Phil Hoad 

In Short, Europe: Best of Best review – heady celebration of European short film-making

This year’s edition of the festival, Best of Best, will show a collection of 28 award-winning short films across five strands offering dystopian visions and ideological bite
  
  

Loop by Pablo Polledri, part of In Short, Europe.
Loop by Pablo Polledri, part of In Short, Europe. Photograph: PR

With the EU recently passing the world’s first artificial intelligence law, this year’s trawl of European shorts from cultural organisation Eunic London doesn’t miss a trick by dwelling on matters algorithmic in much of its first section, Smile You’re on Camera – most prominently the ongoing wrangle between tech and labour in the workplace. It’s the one overtly topical strand alongside four others (Hard Decisions; People on the Precipice; Psychodrama; and the kids’ animation section Why’s the Sky Blue?) that stick to the more abstract themes into which Eunic typically packages up Europe’s film-making grassroots.

The longest work here, the 23-minute I’m Not a Robot, by the Netherlands’ Victoria Warmerdam, doesn’t quite live up to a canny premise: the music-company worker whose inability to pass a Captcha test means that she is, in fact, a robot. Ellen Parren, in a sharp performance, twitches with affront at the suggestion in this sitcom-y spin on Blade Runner’s existential riddle. But, as her boyfriend weighs in and mansplains her newfound dronedom, it devolves into a talky slog that adds little beyond MeToo frills to the black box of the sentience question. And – through no fault of the film-makers – it’s also the one most tenuously related to the theme of being watched.

A Major Tom-like exile in an orbital research station holds a vigil over mankind on the ravaged planet below in the Maltese animated offering Somewhere, directed by Fabrizio Ellul. The onlooker descends to salvage a memory of the before-times – a retro-styled terra firma as cool, chromatic and defined as Ellul’s payoff is elliptical and slight. The strand’s other animation, Loop, from Spain’s Pablo Polledri, hammers it home by comparison in a splendidly upbeat scarlet-and-black dystopia that, instead of the swastika or hammer and sickle, operates under the infinity sign. An elopement threatens to interrupt this perfect loop of eternally deferred pleasures (AKA capitalism) – so the overseer sends out his pinhead minions to restore rhythmically satisfying order. If the next generation of the Matrix was programmed by Oompa Loompas, it would look like this.

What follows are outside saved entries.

(** X17: a target that [addTarget] has just registered waits for its
    acknowledgment: of the changes that name it alone, [ADD] is the only one
    the dispatch accepts, and it makes the target added and not current. *)
Theorem new_target_accepts_only_add (faults : Faults) (w : World)
  (id : Z) (c k v : string) (tc : TargetChange) :
  snd (addTarget faults id c k v w) = inr tt ->
  targetIds tc = Some [id] ->
  (snd (_onTargetChange tc (this (fst (addTarget faults id c k v w))))
   = inr tt
   <-> targetChangeType tc = Some "ADD")
  /\ (targetChangeType tc = Some "ADD" ->
      JsMap.get
        (_targets
           (fst (_onTargetChange tc
                   (this (fst (addTarget faults id c k v w)))))) id
      = Some (mkTargetState true false None)).
Proof.
  intros Hok Hids.
  assert (Hg : JsMap.get
                 (_targets (this (fst (addTarget faults id c k v w)))) id
               = Some TargetState_new).
  { revert Hok. rewrite addTarget_run.
    destruct (_stream (this w)) as [h|]; [|discriminate].
    destruct (_closed (this w)); [discriminate|].
    destruct (JsMap.has (_targets (this w)) id); [discriminate|].
    cbv zeta.
    match goal with |- context [faults ?call] => destruct (faults call) end;
      [discriminate|].
    intros _. apply get_set_same. }
  set (o := this (fst (addTarget faults id c k v w))) in *.
  assert (Hrun : _onTargetChange tc o
                 = match event_of tc with
                   | Some ev => invoke id (deliver ev) o
                   | None =>
                       (o, inl (WatchError
                                  (UnknownTargetChangeType
                                     (targetChangeType tc))))
                   end).
  { rewrite onTargetChange_run, (resolution_named tc o [id] Hids).
    - cbn [Eff.for_of]. unfold Eff.bind. rewrite switch_run.
      destruct (event_of tc) as [ev|]; [|reflexivity].
      destruct (invoke id (deliver ev) o) as [o' [e|[]]]; reflexivity.
    - intros id' [<-|[]]. rewrite Hg. discriminate. }
  rewrite Hrun. unfold event_of.
  destruct (targetChangeType tc) as [ty|];
    [|split; [split; discriminate | discriminate]].
  destruct (String.eqb_spec ty "ADD") as [->|Hadd].
  { rewrite (invoke_run id (deliver Added) o _ Hg). cbn [fst snd].
    split; [split; reflexivity|]. intros _. apply get_set_same. }
  assert (Hno : Some ty <> Some "ADD") by congruence.
  repeat match goal with
         | |- context [String.eqb ty ?s] => destruct (String.eqb ty s)
         end;
    try rewrite (invoke_run id _ o _ Hg); cbn [fst snd deliver];
    (split; [split; [discriminate | intros H; destruct (Hno H)]
            |intros H; destruct (Hno H)]).
Qed.

Lemma new_target_accepts_only_add_witness :
  let w := fst (open no_faults (World_new "p")) in
  let o := this (fst (addTarget no_faults 1 "c" "k" "v" w)) in
  snd (_onTargetChange (mkTargetChange (Some [1]) (Some "ADD") None) o)
  = inr tt
  /\ snd (_onTargetChange (mkTargetChange (Some [1]) (Some "CURRENT") None) o)
     <> inr tt.
Proof.
  intros w o. split.
  - apply (new_target_accepts_only_add no_faults w 1 "c" "k" "v"
             (mkTargetChange (Some [1]) (Some "ADD") None) eq_refl eq_refl).
    reflexivity.
  - intros H.
    apply (new_target_accepts_only_add no_faults w 1 "c" "k" "v"
             (mkTargetChange (Some [1]) (Some "CURRENT") None) eq_refl eq_refl)
      in H.
    discriminate H.
Defined.

(** ** The script *)

Lemma fire_frame (cb : Callback) (w : World) :
  calls (fst (fire cb w)) = calls w
  /\ _stream (this (fst (fire cb w))) = _stream (this w)
  /\ _closed (this (fst (fire cb w))) = _closed (this w)
  /\ JsMap.keys (_targets (this (fst (fire cb w))))
     = JsMap.keys (_targets (this w)).
Proof.
  destruct cb as [h|h err|h msg]; cbn [fire].
  - unfold fire_onOpen. run_eff.
    destruct (registered cbOpen h w); cbn; auto.
  - unfold fire_onClose. run_eff.
    destruct (registered cbClose h w); [|cbn; auto].
    destruct err; cbn; auto.
  - rewrite fire_onMessage_run.
    destruct (registered cbMessage h w); [|cbn; auto].
    destruct (only_targets_onMessageReceived msg (this w)) as (m & Hm & Hk).
    cbn [fst]. rewrite Hm. cbn. auto.
Qed.

Lemma acquisitions_app (cs cs' : list TransportCall) :
  acquisitions (cs ++ cs') = (acquisitions cs + acquisitions cs')%nat.
Proof.
  induction cs as [|c cs IH]; cbn; auto. destruct c; cbn; auto.
Qed.

Lemma sends_app (cs cs' : list TransportCall) :
  sends (cs ++ cs') = (sends cs + sends cs')%nat.
Proof.
  induction cs as [|c cs IH]; cbn; auto. destruct c; cbn; auto.
Qed.

(** [open()] asks the connection for at most one stream. *)
Lemma open_acquisitions (faults : Faults) (w : World) :
  (acquisitions (calls (fst (open faults w)))
   <= S (acquisitions (calls w)))%nat
  /\ sends (calls (fst (open faults w))) = sends (calls w).
Proof.
  unfold open. run_eff.
  destruct (is_some (_stream (this w))); [cbn; lia|].
  destruct (_closed (this w)); [cbn; lia|].
  run_eff.
  repeat match goal with
         | |- context [faults ?call] => destruct (faults call); run_eff
         end;
    cbn [calls log_call set_streams set_this fst];
    rewrite ?acquisitions_app, ?sends_app; cbn; lia.
Qed.

(** What is true of [main] at each of its suspension points and at its
    end. *)
Lemma main_try_facts (faults : Faults) (w : World) (out : list string) :
  _stream (this w) = Some O -> _closed (this w) = false ->
  _targets (this w) = [] ->
  sends (calls w) = O -> releases O (calls w) = O ->
  let m := main_try faults w out in
  _closed (this (world m)) = true
  /\ sends (calls (world m)) = 1%nat
  /\ releases O (calls (world m)) = 1%nat
  /\ acquisitions (calls (world m)) = acquisitions (calls w)
  /\ console m = out ++ ["Adding target to watch stream";
                             "Closing watch stream"]
  /\ match pc m with
     | AwaitingOpen _ => False
     | AwaitingClose _ thrown =>
         thrown = None -> JsMap.has (_targets (this (world m))) 1 = true
     | Finished r => exists e, r = inl e
     end.
Proof.
  intros Hs Hc Ht Hsends Hrel. cbv zeta. unfold main_try.
  rewrite addTarget_run, Hs, Hc, Ht. cbn [JsMap.has JsMap.get]. cbv zeta.
  match goal with |- context [faults ?call] => destruct (faults call) end;
    rewrite close_run;
    cbn [this log_call set_this set_targets _closed _stream];
    rewrite Hc, Hs; cbv zeta;
    match goal with |- context [faults ?call] => destruct (faults call) end;
    cbn [world console pc this calls log_call set_this set_closed _closed
           _targets set_targets];
    rewrite ?sends_app, ?releases_app, ?acquisitions_app, ?Hsends, ?Hrel;
    unfold log; rewrite <- ?app_assoc; cbn;
    repeat split; eauto; try lia; try discriminate.
Qed.

Lemma main_start_invariant (faults : Faults) (projectId host : string) :
  main_invariant projectId host (main_start faults projectId host).
Proof.
  unfold main_start, main_invariant.
  pose proof (open_acquisitions faults (World_new projectId)) as [Hacq Hsnd].
  pose proof (open_shape faults (World_new projectId) eq_refl eq_refl)
    as Hshape.
  cbv zeta in Hshape.
  destruct (open faults (World_new projectId)) as [w [e|a]] eqn:Hopen;
    cbn [world console pc fst snd] in *.
  - split; [cbn in Hacq; lia|]. left.
    destruct Hshape as [(_ & Ht & _)|[(_ & Ht & _)|(Hr & _)]];
      try discriminate Hr; rewrite Ht; cbn; eauto.
  - split; [cbn in Hacq; lia|].
    destruct Hshape as [(Hthrew & _)|[(Hthrew & _)
                       |(_ & Ht & _ & cs & Hcs & Hfree)]];
      try discriminate Hthrew.
    rewrite Ht, Hsnd, Hcs. cbn [streams World_new List.length app].
    rewrite Hfree. repeat split.
Qed.

Lemma fire_invariant (projectId host : string) (cb : Callback) (m : Main) :
  main_invariant projectId host m ->
  main_invariant projectId host
    (mkMain (fst (fire cb (world m))) (console m) (pc m)).
Proof.
  unfold main_invariant. cbn [world console pc].
  destruct (fire_frame cb (world m)) as (-> & -> & -> & Hk).
  assert (Hhas : forall id,
             JsMap.has (_targets (this (world m))) id = true ->
             JsMap.has (_targets (this (fst (fire cb (world m))))) id = true).
  { intros id H. apply has_in_keys. rewrite Hk. apply has_in_keys, H. }
  intros [Hacq Hpc]. split; [exact Hacq|].
  destruct (pc m) as [a|a thrown|r].
  - destruct Hpc as (Hs & Hc & Ht & Hrest).
    split; [exact Hs|]. split; [exact Hc|]. split; [|exact Hrest].
    rewrite Ht in Hk. unfold JsMap.keys in Hk.
    destruct (_targets (this (fst (fire cb (world m)))));
      [reflexivity | discriminate].
  - destruct Hpc as (Hc & Hs & Hr & Hcon & Hreg).
    split; [exact Hc|]. split; [exact Hs|]. split; [exact Hr|].
    split; [exact Hcon|]. intros Hth. apply Hhas, Hreg, Hth.
  - destruct Hpc as [Hopen|(Hc & Hs & Hr & Hreg)]; [left; exact Hopen|].
    right. split; [exact Hc|]. split; [exact Hs|]. split; [exact Hr|].
    intros Hok. destruct (Hreg Hok) as [Hh Hcon].
    split; [apply Hhas, Hh | exact Hcon].
Qed.

Lemma main_resume_invariant (faults : Faults) (projectId host : string)
  (m : Main) :
  main_invariant projectId host m ->
  main_invariant projectId host (main_resume faults m).
Proof.
  intros Hinv. unfold main_resume.
  destruct (pc m) as [a|a thrown|r] eqn:Hpc; [| |exact Hinv].
  - destruct (outcome (world m) a) as [| |e] eqn:Hout; [exact Hinv| |].
    + unfold main_invariant in *. rewrite Hpc in Hinv.
      destruct Hinv as (Hacq & Hs & Hc & Ht & Hsnd & Hrel & Hcon).
      cbn [world console pc].
      pose proof (main_try_facts faults (world m) (console m)
                    Hs Hc Ht Hsnd Hrel) as Hfacts.
      cbv zeta in Hfacts.
      destruct Hfacts as (Hc' & Hs' & Hr' & Ha' & Hcon' & Hpc').
      split; [rewrite Ha'; exact Hacq|].
      assert (Hlines : console (main_try faults (world m) (console m))
                       = [greeting projectId host;
                          "Adding target to watch stream";
                          "Closing watch stream"])
        by (rewrite Hcon', Hcon; reflexivity).
      destruct (pc (main_try faults (world m) (console m)))
        as [a'|a' thrown|r]; [destruct Hpc'| |].
      * repeat split; auto.
      * right. repeat split; auto;
          destruct Hpc' as [e' ->]; discriminate.
    + unfold main_invariant in *. rewrite Hpc in Hinv.
      cbn [world console pc].
      destruct Hinv as (Hacq & Hs & Hc & Ht & Hsnd & Hrel & Hcon).
      split; [exact Hacq|]. left. eauto.
  - destruct (outcome (world m) a) as [| |e] eqn:Hout; [exact Hinv| |].
    + unfold main_invariant in *. rewrite Hpc in Hinv.
      destruct Hinv as (Hacq & Hc & Hsnd & Hrel & Hcon & Hreg).
      unfold main_finally_end, log. cbn [world console pc].
      split; [exact Hacq|]. right. repeat split; auto.
      * destruct thrown; [discriminate|]. auto.
      * rewrite Hcon. reflexivity.
    + unfold main_invariant in *. rewrite Hpc in Hinv.
      cbn [world console pc].
      destruct Hinv as (Hacq & Hc & Hsnd & Hrel & Hcon & Hreg).
      split; [exact Hacq|]. right. repeat split; auto; discriminate.
Qed.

Austrian entry Hardly Working, from “pseudo-Marxist media guerrilla collective” Total Refusal, takes place fully inside the mainframe, in this case the 2018 western videogame Red Dead Redemption 2. This pseudo-documentary observes four of its non-player characters – a carpenter, stable hand, washerwoman and street sweeper – as if they were gazelles in an Attenborough documentary, only ones running on predetermined loops. A robotic-sounding narrator comments wryly on the absurdities, like the carpenter sinking just two nails every time wherever he works. Slowly, the limitations of this reality start to feel like a damning illustration of the parameters of our own; this sprawling sandbox role-playing game shrinks down to a puppet show of modern labour and class relations. It’s a great approach, executed with ideological bite, and relaying the uncomfortable truth that non-player character syndrome, not the main character variety, is what most of us live with.

Johannes Büttner and Steffen Köhn’s Platform, from Germany, also dips into virtual space to raise a fist for the proletariat, but dares to rewrite the script. Berlin Deliveroo rider Luis is rendered both in live action and, to emphasise his status as node in the app-verse, video game-style segments. But as he reveals his emancipation plan to an empathetic customer, busting out a set of nested narratives that rally his fellow globalised gig-economy serfs to his cause, the film upholds a strong human line. The sequences pile up like too many tabs open in a browser; in the penultimate one an African-Korean courier speeds to make a pizza delivery in neon-tinted Los Angeles in time for the revolution. Shot with a Fight Club-like attachment to the surfaces of the zeitgeist, Platform feels half in love with the algorithmic overkill of late capitalism – and the radical possibilities of riding it out til the wheels drop off.

In Short, Europe: Best of Best is at Glasgow GFT on 20-21 April and Cine Lumière, London on 26-28 April.